LUMBERTON — During a month when headlines were dominated by politics, the Boys and Girls Club of Lumberton-Robeson County chose to take itself out of the political game and get back to its grassroots.
The Boys and Girls Club of Lumberton-Robeson County partnered with several community organizations in October in hopes of uniting the community, as well as building business partnerships and new members and volunteers.
The club partnered with members of the The University of North Carolina at Pembroke’s men’s basketball team, accompanied by Assistant Coach Eldon Miller, in a basketball court refurbishment project. The team weeded, stenciled and painted the court UNCP black and gold. Members of the club marked “their territory” by painting their hand prints on center court.
The Boys and Girls Club also hosted a fall festival on Oct. 20, which was free to the community.
A special feature at the festival was basketball and cheerleading clinics led by former North Carolina college basketball players and Purnell Swett cheerleaders.
“Our goal at our fall festival was to thank the community for the support they have provided to us for all these years,” said Ron Ross, executive director of the Boys and Girls Club of Lumberton-Robeson County. “It was a pleasure to see both old faces and new faces at our event.”
The Boys and Girls Club of Lumberton-Robeson County is the only club out of 4,700 in the country that charges no program fees. Membership is only $1 and no child is turned away.
Last year, the club served more than 450 children with the understanding that they would maintain good grades, stay in school — the club has a zero percent public school dropout rate — and stay out of trouble with the law.

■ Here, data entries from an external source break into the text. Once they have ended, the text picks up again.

(** ** Runs of the limiter *)

Inductive Operation :=
| Allow (source : bytes) (now : Z)
| RecordFailure (source : bytes) (now : Z)
| RecordSuccess (source : bytes).

Section Runs.
Variable iteration : gmap bytes Entry -> list (bytes * Entry).
Hypothesis iteration_perm : forall m, iteration m ≡ₚ map_to_list m.

Definition perform (s : HandshakeRateLimiter) (op : Operation) : HandshakeRateLimiter :=
  match op with
  | Allow source now => snd (allow s source now)
  | RecordFailure source now => record_failure iteration s source now
  | RecordSuccess source => record_success s source
  end.

Definition limited (s : HandshakeRateLimiter) : Prop :=
  1 <= maximum_sources (policy_ s) /\ tracked_sources s <= maximum_sources (policy_ s).

Lemma trim_locked_spec s :
  1 <= maximum_sources (policy_ s) ->
  trimmed (maximum_sources (policy_ s)) (sources_ s) (sources_ (trim_locked iteration s)).
Proof. intros H. by apply trim_loop_spec. Qed.

Lemma perform_limited s op : limited s -> limited (perform s op) /\ policy_ (perform s op) = policy_ s.
Proof.
  intros [Hp Hs]. unfold limited, tracked_sources in *. destruct op as [src now|src now|src]; cbn.
  - unfold allow. case_bool_decide; [done|].
    destruct (sources_ s !! src) as [e|] eqn:He; [|done].
    assert (forall e', size (<[src:=e']> (sources_ s)) = size (sources_ s)) as Hsz
      by (intros; apply map_size_insert_Some; eauto).
    cbn. destruct (_ >? _); cbn; by rewrite Hsz.
  - unfold record_failure. case_bool_decide; [done|].
    set (s1 := mkLimiter _ _). by destruct (trim_locked_spec s1 Hp) as (_ & Hsz & _).
  - unfold record_success. case_bool_decide; [done|]. cbn. split; [|done]. split; [done|].
    rewrite map_size_delete. destruct (sources_ s !! src); cbn; lia.
Qed.

(** A source that is still within the limit keeps every entry. *)
Lemma record_failure_no_trim s source now :
  source <> [] -> 1 <= maximum_sources (policy_ s) ->
  (sources_ s !! source = None -> tracked_sources s < maximum_sources (policy_ s)) ->
  tracked_sources s <= maximum_sources (policy_ s) ->
  record_failure iteration s source now =
    mkLimiter (policy_ s)
      (<[source := failed_entry (policy_ s) (sources_ s !! source) now]> (sources_ s)).
Proof.
  intros Hsrc Hp Hnone Hs. unfold record_failure. rewrite bool_decide_false by done.
  set (s1 := mkLimiter _ _). destruct (trim_locked_spec s1 Hp) as (_ & _ & Hsame & _).
  unfold trim_locked in *. cbn [sources_ policy_ s1] in *. f_equal. apply Hsame.
  unfold tracked_sources in *. destruct (sources_ s !! source) as [e|] eqn:He.
  - rewrite map_size_insert_Some; [done|eauto].
  - rewrite map_size_insert_None by done. specialize (Hnone eq_refl). lia.
Qed.
End Runs.

(** ** Bursts of failures *)

(** The entry of a source that has failed [count] times since [t0], all within
    the window, the last time at [last]. *)
Definition burst_entry (p : HandshakeRateLimitPolicy) (t0 count last : Z) : Entry :=
  mkEntry (Z.min count (maximum_failures p)) t0
    (if count <? maximum_failures p then 0 else last + block p * ticks_per_second) last.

The club, which is a United Way agency, received donations from Lowe’s of Lumberton, Divine Desserts and Cici’s Pizza, both of Lumberton, Krispy Kreme of Fayetteville, Pepsi-Cola, HanesBrand of Winston-Salem, Trophies R’ Us, Crown Trophy of Winston-Salem, Dollar General of Ogden and FirstHealth of the Carolinas.
To finalize its month-long campaign, the club offered a safe alternative to trick-or-treating on Halloween by passing out candy to more than 50 children.
“It was nice to step back and truly focus on all the children in the community this past month,” Ross said. “We all get wrapped up in the hustle and bustle of things, sometimes we need to step back and remember that these children need us, they are the future, and it is our responsibility to support them.”